Expanding the definition of Investment Entities
To ensure consistency in regulations, derivatives linked to Crypto-Assets have been incorporated into the definition of Financial Assets. The definition of Investment Entity has also been broadened to include the activity of investing in Crypto-Assets, bringing these entities under CRS, given that the previous definition encompassed Financial Assets and money only.
Addition of new reportable data elements
The most substantial change to CRS will be the inclusion of new data in the annual reports, whose aim is viewed as improving the quality and usability of CRS reporting. Such a change will nonetheless require significant amendments to financial institutions’ IT systems and to their overall AEoI processes. These new reporting requirements will cover the following:
- Whether the Account Holder has provided a valid self-certification.
- Whether the account is a joint account and, if so, the number of joint account holders.
- Whether the account is pre-existing or new.
- The account category: depository, custodial, debt or equity interest, or cash value insurance.
- The role(s) a reportable person has when they hold an equity interest in an investment entity.
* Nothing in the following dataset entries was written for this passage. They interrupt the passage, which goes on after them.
(* ===== verification/VaultFile.v ===== *)
(** The vault file and its backups at the interface of src/src/vault.c:
    [vault_init], [vault_open] and [vault_close], the encrypted backups and the
    signed audit roots. *)

From S2P Require Import Prelude Status Sodium Schema State Files Openssl Utils Storage Sqlite StorageFile KeyManager Merkle Backup AuditLog VaultRows Vault VaultSpec VaultRefine VaultUnlock VaultTheorems VaultQueries.

Section VaultFile.
Context {CR : Crypto} {PX : Posix} {OS : Openssl} {SQ : Sqlite}.

Definition vault_init (db_path : bytes) : M unit := vault_lock_state ;; storage_init db_path.
Definition vault_open (db_path : bytes) : M unit := vault_lock_state ;; storage_open db_path.
Definition vault_close : M unit := vault_lock_state ;; storage_close.

Definition vault_backup_keygen (public_key_path private_key_path private_key_passphrase : bytes) : M unit :=
  backup_pqc_keygen public_key_path private_key_path private_key_passphrase.

Definition vault_backup_export (recipient_public_key_path capsule_path : bytes) : M unit :=
  vault_require_unlocked ;;
  guard_or (negb (bool_decide (c_str recipient_public_key_path = [])) && negb (bool_decide (c_str capsule_path = [])))
    SM_ERR_INVALID_ARGUMENT ;;
  require_db ;;
  '(audit_root, _) ← vault_audit_merkle_root AUDIT_MERKLE_ROOT_BYTES;
  backup_pqc_export recipient_public_key_path capsule_path audit_root.

Definition vault_backup_import (private_key_path private_key_passphrase capsule_path output_db_path : bytes)
  : M unit :=
  backup_pqc_import private_key_path private_key_passphrase capsule_path output_db_path.

Definition vault_audit_signing_keygen (public_key_path private_key_path private_key_passphrase : bytes) : M unit :=
  backup_mldsa_keygen public_key_path private_key_path private_key_passphrase.

(** What is signed: the root and the number of leaves. *)
Definition signed_message (root : bytes) (leaf_count : nat) : bytes :=
  root ++ utils_write_u64_le (Z.of_nat leaf_count).

(** The root, the number of leaves and the signature. *)
Definition vault_audit_sign_root (private_key_path private_key_passphrase : bytes) (root_len signature_len : nat)
  : M (bytes * nat * bytes) :=
  guard_or (root_len =? AUDIT_MERKLE_ROOT_BYTES)%nat SM_ERR_INVALID_ARGUMENT ;;
  '(root, leaf_count) ← vault_audit_merkle_root root_len;
  signature ← backup_mldsa_sign private_key_path private_key_passphrase (signed_message root leaf_count) signature_len;
  mret (root, leaf_count, signature).

End VaultFile.

Section Theorems.
Context {CR : Crypto} {CL : CryptoLaws CR} {PX : Posix} {PL : PosixLaws PX}.
Context {OS : Openssl} {OL : OpensslLaws OS} {SQ : Sqlite} {SL : SqliteLaws SQ}.

#[export] Instance keeps_audit_root n : Keeps same_state (vault_audit_merkle_root n).
Proof. unfold vault_audit_merkle_root. apply _. Qed.

(** Opening the file of a vault locks the session; unlocking it with a
    password that fits gives the state of the vault. *)
Lemma reopen path p password k db e2 e3 w :
  db_ok k db → opens password k (t_metadata db) → c_str password ≠ [] →
  w_conn w = None → resolves path p → holds_database p db (d_files (w_disk w)) →
  no_sidecars p (d_files (w_disk w)) → healthy e2 → healthy e3 →
  ∃ w2 w3, vault_open path e2 w = (Ok (), w2) ∧ w_unlocked w2 = false ∧
    vault_unlock_existing password e3 w2 = (Ok (), w3) ∧ vault_state w3 k db.
Proof.
  intros Hdb Ho Hpw Hc Hp Hh Hs He2 He3.
  destruct (wp_storage_open path p db
    (λ _ w', w_conn w' = Some (Connection db db false) ∧ w_unlocked w' = false) e2 (set_session None false w))
    as ([] & w2 & R2 & C2 & U2); [done..|].
  destruct (unlock_right password false k e3 w2 (Connection db db false)) as (w3 & R3 & A1 & A2 & A3 & _); [done..|].
  exists w2, w3. split_and!; [exact R2|done|exact R3|].
  apply state_of_unlock; [|by unfold visible; rewrite A1, C2|done..].
  exists (Connection db db false). rewrite A1. by split_and!.
Qed.

(** a vault survives its process: after [vault_close], which locks the
    session and may have run in any environment, [vault_open] and
    [vault_unlock_existing] with the same password give the same keys and the
    same database; until the unlock the session stays locked. *)
Theorem vault_close_reopen path p password k db e1 w u w1 e2 e3 :
  vault_state w k db → opens password k (t_metadata db) → c_str password ≠ [] →
  database_open p w → resolves path p → log_only p (d_files (w_disk w)) →
  vault_close e1 w = (Ok u, w1) → healthy e2 → healthy e3 →
  w_subkeys w1 = None ∧ w_unlocked w1 = false ∧ w_conn w1 = None ∧
  ∃ w2 w3, vault_open path e2 w1 = (Ok (), w2) ∧ w_unlocked w2 = false ∧
    vault_unlock_existing password e3 w2 = (Ok (), w3) ∧ vault_state w3 k db.
Proof.
  intros Hst Ho Hpw Hd Hp Hlog H He2 He3. destruct (vault_state_conn _ _ _ Hst) as (c & Hc & Hcur & Hq & _ & Hdb).
  destruct Hq as (c0 & Hc0 & _ & Hcom). assert (c0 = c) as -> by congruence.
  destruct (close_ok p c e1 (set_session None false w) u w1 H Hd Hc) as (Hh & Hn & Hk & Hu & Hside & _).
  split_and!; [done..|]. rewrite Hcom, Hcur in Hh. apply (reopen path p); try done; [by rewrite <- Hcur|by apply Hside].
Qed.

(** What a successful backup of a vault wrote. *)
Lemma vault_export_ok pub cap k db e w u w' :
  vault_backup_export pub cap e w = (Ok u, w') → vault_state w k db →
  ∃ root w1, same_state w w1 ∧ backup_pqc_export pub cap root e w1 = (Ok u, w').
Proof.
  unfold vault_backup_export. intros H Hst. apply bind_ok in H as (? & w1 & H1 & H).
  assert (w1 = w) as -> by (unfold vault_require_unlocked in H1; by injection H1).
  apply bind_ok in H as (? & ? & [_ ->]%guard_ok & H). apply bind_ok in H as (? & ? & [_ ->]%require_db_ok & H).
  apply bind_ok in H as ([root n] & w1 & H2 & H). exists root, w1. split; [by apply (keeps_run same_state _ _ _ _ _ H2)|done].
Qed.

(** C8: disaster recovery: after [vault_backup_keygen] and
    [vault_backup_export] of an unlocked vault, however the environments of the
    two behave, a process that has the key files and the capsule restores the
    vault: [vault_backup_import] makes the file, and opening it and unlocking
    it with the password of the vault at the time of the export give the keys
    and the database of that time. *)
Theorem vault_backup_restores pub priv pass cap out outp p password k db e0 w0 w0' e1 w w1 e2 w2 e3 e4 :
  vault_backup_keygen pub priv pass e0 w0 = (Ok (), w0') → (length (c_str pass) ≤ PEM_BUFSIZE)%nat →
  d_files (w_disk w0') ⊆ d_files (w_disk w) →
  vault_state w k db → opens password k (t_metadata db) → c_str password ≠ [] → database_open p w →
  vault_backup_export pub cap e1 w = (Ok (), w1) →
  d_files (w_disk w1) ⊆ d_files (w_disk w2) → w_conn w2 = None →
  resolves out outp → d_files (w_disk w2) !! outp = None → no_sidecars outp (d_files (w_disk w2)) →
  healthy e2 → healthy e3 → healthy e4 →
  ∃ w3 w4 w5, vault_backup_import priv pass cap out e2 w2 = (Ok (), w3) ∧
    vault_open out e3 w3 = (Ok (), w4) ∧ vault_unlock_existing password e4 w4 = (Ok (), w5) ∧ vault_state w5 k db.
Proof.
  intros [Hne (r1 & r2 & Hk)]%pqc_keygen_ok Hlen Hsub Hst Ho Hpw Hd Hexp Hsub2 Hc2 Hout Hnone Hside He2 He3 He4.
  destruct (vault_export_ok _ _ _ _ _ _ _ _ Hexp Hst) as (root & w' & S & Hexp').
  destruct (vault_state_conn _ _ _ Hst) as (c & Hc & Hcur & _ & _ & Hdb). pose proof S as (Sc & _ & _ & Sd).
  destruct (export_import pub priv pass cap out root outp r1 r2 c e1 w' () w1 e2 w2) as (w3 & R3 & W3); try done.
  { rewrite Sd. by eapply wrote_key_files. }
  { congruence. }
  pose proof (wrote_file _ _ _ _ W3) as F3. destruct W3 as (C3 & _ & _ & _ & D3).
  destruct Hd as (f & cat & ch & _ & _ & Hdf & Hv & _).
  destruct (image_serialize cat db) as (cat' & Hi & Hv'). rewrite Hv in Hv'.
  destruct (reopen out outp password k db e3 e4 w3) as (w4 & w5 & R4 & _ & R5 & H5); try done.
  { by rewrite <- Hcur. }
  { congruence. }
  { exists (created S_IRUSR_IWUSR (snapshot_of w' c)), cat'. split_and!; [done..| |done].
    unfold snapshot_of. by rewrite Sd, Hdf, Hcur. }
  { rewrite D3. by apply no_sidecars_insert. }
  by exists w3, w4, w5.
Qed.

End Theorems.

(** * Opening in any environment *)

Section Stored.
Context {CR : Crypto} {CL : CryptoLaws CR} {PX : Posix} {PL : PosixLaws PX} {SQ : Sqlite} {SL : SqliteLaws SQ}.

Lemma sqlite_open_ok p e w u w' :
  sqlite3_open_v2 p false e w = (Ok u, w') → w' = called w.
Proof.
  intros H. unfold sqlite3_open_v2 in H. apply bind_ok in H as (? & ? & [_ ->]%lib_call_ok & H).
  unfold mbind, M_bind, get_files in H. destruct (_ !! p); [by apply guard_ok in H as [_ ->]|discriminate H].
Qed.

Lemma journal_wal_ok p f cat db e w u w' :
  journal_mode_wal p e w = (Ok u, w') → d_files (w_disk w) !! p = Some f → f_kind f = Regular →
  sqlite3_image (f_content f) = Some (cat, db) → no_sidecars p (d_files (w_disk w)) →
  opened_on p f cat db w w'.
Proof.
  intros H Hf Hk Hi Hn. destruct (env_fault e (w_calls w)) eqn:He.
  - exfalso. unfold journal_mode_wal, mbind at 1, M_bind at 1, get_files in H. rewrite Hf in H.
    destruct f as [k content owned mode]. cbn in Hk. subst k.
    unfold mbind, M_bind, try, lib_call in H. rewrite He in H. discriminate H.
  - destruct (journal_wal_run p f cat db e w) as (w1 & E & O); [done..|]. rewrite E in H. by injection H as _ <-.
Qed.

(** [storage_open], when it succeeds in whatever environment, gives the
    database that is in the file. *)
Lemma open_ok path p db e w u w' :
  storage_open path e w = (Ok u, w') → resolves path p → w_conn w = None →
  holds_database p db (d_files (w_disk w)) → no_sidecars p (d_files (w_disk w)) →
  w_conn w' = Some (Connection db db false) ∧ database_open p w' ∧ log_only p (d_files (w_disk w')).
Proof.
  intros H Hp Hc Hh Hs. unfold storage_open in H. apply bind_ok in H as (? & ? & [_ ->]%guard_ok & H).
  apply bind_ok in H as (? & w1 & H1 & H). assert (w1 = w) as ->.
  { unfold no_handle in H1. apply bind_ok in H1 as (? & ? & [= <- <-] & [_ ->]%guard_ok). done. }
  apply bind_ok in H as (? & w2 & H2 & H). destruct (open_owner_only_cases _ _ _ _ _ _ H2 Hp) as [T2 _].
  apply bind_ok in H as (q & w3 & H3 & H).
  pose proof (tightened_holds _ _ _ _ _ T2 Hh) as Hh2. pose proof Hh2 as (f2 & _ & Hf2 & Hk2 & _).
  destruct (resolve_db_cases _ _ _ _ _ _ _ H3 Hp Hf2) as [S3 ->]; [by apply regular_no_link|].
  assert (tightened (vault_files p) w w3) as T3 by (etrans; [exact T2|by apply same_state_tightened]).
  destruct (tightened_holds _ _ _ _ _ T3 Hh) as (f & cat & Hf & Hk & Hi & Hv).
  pose proof (tightened_no_sidecars _ _ _ _ T3 Hs) as Hs3. apply or_close_ok in H.
  apply bind_ok in H as (? & w4 & ->%sqlite_open_ok & H). apply bind_ok in H as (? & w5 & H5 & H).
  apply (journal_wal_ok p f cat db) in H5; [|done..].
  apply bind_ok in H as (? & w6 & H6 & H). destruct (sidecars_cases _ _ _ _ _ _ H6 Hp) as [T6 _].
  assert (tightened (vault_files p) w5 w') as T7.
  { etrans; [exact T6|]. apply same_state_tightened. exact (keeps_run same_state _ _ _ _ _ H). }
  pose proof T7 as (C7 & _). pose proof H5 as (C5 & _ & _ & _ & _ & L5 & _).
  split_and!; [congruence|exact (tightened_open _ _ _ _ T7 (opened_database _ _ _ _ _ _ H5 Hk Hv))|exact (tightened_log _ _ _ _ T7 L5)].
Qed.

End Stored.

(** * Witnesses *)

Module VaultFileExample.
Import VaultExample.
#[local] Existing Instance Toy.crypto.
#[local] Existing Instance Toy.laws.
#[local] Existing Instance ToyPosix.posix.
#[local] Existing Instance ToyPosix.laws.
#[local] Existing Instance ToyOpenssl.openssl.
#[local] Existing Instance ToyOpenssl.laws.
#[local] Existing Instance ToySqlite.sqlite.
#[local] Existing Instance ToySqlite.laws.
Import StorageExample.

(** The vault of [StorageExample], unlocked for the first time, and with a
    pair of backup keys next to it. *)
Definition w_vault : world := (vault_unlock pw e0 w_init).2.
Definition w_keys : world := (vault_backup_keygen BackupExample.pub BackupExample.priv BackupExample.pass e0 w_vault).2.
Definition w_export : world := (vault_backup_export BackupExample.pub BackupExample.cap e0 w_keys).2.

Lemma vault_state_of : vault_state w_vault (keys w_vault) (db_of w_vault) ∧ opens pw (keys w_vault) (t_metadata (db_of w_vault)).
Proof.
  pose proof (proj1 (proj2 init_open)) as Hc.
  apply (first_unlock e0 w_init ()); [|unfold visible; rewrite Hc; reflexivity|runs (vault_unlock pw) e0 w_init].
  exact (ex_intro _ _ (conj Hc (conj eq_refl eq_refl))).
Qed.

(** A world with the same session is in the same state of the vault. *)
Lemma same_vault w w' k db :
  w_conn w' = w_conn w → w_subkeys w' = w_subkeys w → w_unlocked w' = w_unlocked w → vault_state w k db → vault_state w' k db.
Proof. intros E1 E2 E3. unfold vault_state, quiescent, visible. by rewrite E1, E2, E3. Qed.

Lemma keygen_same e w w' a b c :
  vault_backup_keygen a b c e w = (Ok (), w') → w_conn w' = w_conn w ∧ w_subkeys w' = w_subkeys w ∧ w_unlocked w' = w_unlocked w.
Proof. intros (_ & r1 & r2 & pubp & privp & krs & _ & _ & _ & _ & _ & _ & Ec & Ek & Eu & _)%pqc_keygen_ok. auto. Qed.

Lemma keys_run : vault_backup_keygen BackupExample.pub BackupExample.priv BackupExample.pass e0 w_vault = (Ok (), w_keys).
Proof. runs (vault_backup_keygen BackupExample.pub BackupExample.priv BackupExample.pass) e0 w_vault. Qed.

Lemma keys_state : vault_state w_keys (keys w_vault) (db_of w_vault).
Proof.
  pose proof (keygen_same _ _ _ _ _ _ keys_run) as E.
  exact (same_vault _ _ _ _ (proj1 E) (proj1 (proj2 E)) (proj2 (proj2 E)) (proj1 vault_state_of)).
Qed.

Lemma file_open w :
  f_kind <$> d_files (w_disk w) !! p = Some Regular → df_entry (d_database (w_disk w)) = p →
  df_changed (d_database (w_disk w)) = true →
  storage_verify_schema (df_catalogue (d_database (w_disk w))) = Ok () → database_open p w.
Proof.
  intros (f & Hf & Hk)%fmap_Some He Ech Hv. exists f, (df_catalogue (d_database (w_disk w))), true.
  split_and!; [done|done| |done|done]. destruct (d_database (w_disk w)) as [q cat ch]. cbn in *. by subst.
Qed.

Lemma vault_close_reopen_witness :
  ∃ w2 w3, vault_open path e0 (vault_close e0 w_vault).2 = (Ok (), w2) ∧ w_unlocked w2 = false ∧
    vault_unlock_existing pw e0 w2 = (Ok (), w3) ∧ vault_state w3 (keys w_vault) (db_of w_vault).
Proof.
  apply (vault_close_reopen path p pw (keys w_vault) (db_of w_vault) e0 w_vault () (vault_close e0 w_vault).2 e0 e0);
    [exact (proj1 vault_state_of)|exact (proj2 vault_state_of)|vm_compute; discriminate
    |apply file_open; vm_compute; reflexivity|exact path_resolves|split_and!; vm_compute; reflexivity
    |runs vault_close e0 w_vault|exact (Sample.env_at_healthy _)..].
Defined.

(** Another process with the same files. *)
Definition other (w : world) : world := World None None false (w_disk w) 0 0 0.

Lemma other_files w : d_files (w_disk w) ⊆ d_files (w_disk (other w)).
Proof. reflexivity. Qed.
Lemma other_conn w : w_conn (other w) = None.
Proof. reflexivity. Qed.

Lemma vault_backup_restores_witness :
  ∃ w3 w4 w5, vault_backup_import BackupExample.priv BackupExample.pass BackupExample.cap BackupExample.out e0 (other w_export)
      = (Ok (), w3) ∧
    vault_open BackupExample.out e0 w3 = (Ok (), w4) ∧ vault_unlock_existing pw e0 w4 = (Ok (), w5) ∧
    vault_state w5 (keys w_vault) (db_of w_vault).
Proof.
  apply (vault_backup_restores BackupExample.pub BackupExample.priv BackupExample.pass BackupExample.cap BackupExample.out
    (BackupExample.entry BackupExample.out) p pw (keys w_vault) (db_of w_vault) e0 w_vault w_keys e0 w_keys w_export
    e0 (other w_export) e0 e0);
    [exact keys_run
    |vm_compute; lia|reflexivity|exact keys_state|exact (proj2 vault_state_of)|vm_compute; discriminate
    |apply file_open; vm_compute; reflexivity
    |runs (vault_backup_export BackupExample.pub BackupExample.cap) e0 w_keys
    |exact (other_files w_export)|exact (other_conn w_export)|exact BackupExample.out_resolves|vm_compute; reflexivity
    |split_and!; vm_compute; reflexivity|exact (Sample.env_at_healthy _)..].
Defined.

End VaultFileExample.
In addition, since its inception, CRS had allowed, through its XML schema, for reporting the role of a Controlling Person in relation to an entity account holder. Nevertheless, there was no legal mandate to include such data since the requirement was omitted from both the text of the Standard and OECD Commentary. The new Directive reconciles the requirements with the schema by mandating the inclusion of the role of Controlling Persons in relation to entity account holders.
Qualifying certain capital contribution accounts as Excluded Accounts
Capital contribution accounts, intended to hold funds temporarily for new company incorporation or pending capital increases, will now be categorized as Excluded Accounts for a maximum period of 12 months from account opening date, if appropriate safeguards are placed.
Customer due diligence
When onboarding new entity accounts, and when determining the Controlling Persons of these entities, financial institutions may rely on information collected pursuant to AML/KYC procedures. The CRS amendment now stipulates that these procedures must be consistent with the EU Anti-Money Laundering Directive, where legally required.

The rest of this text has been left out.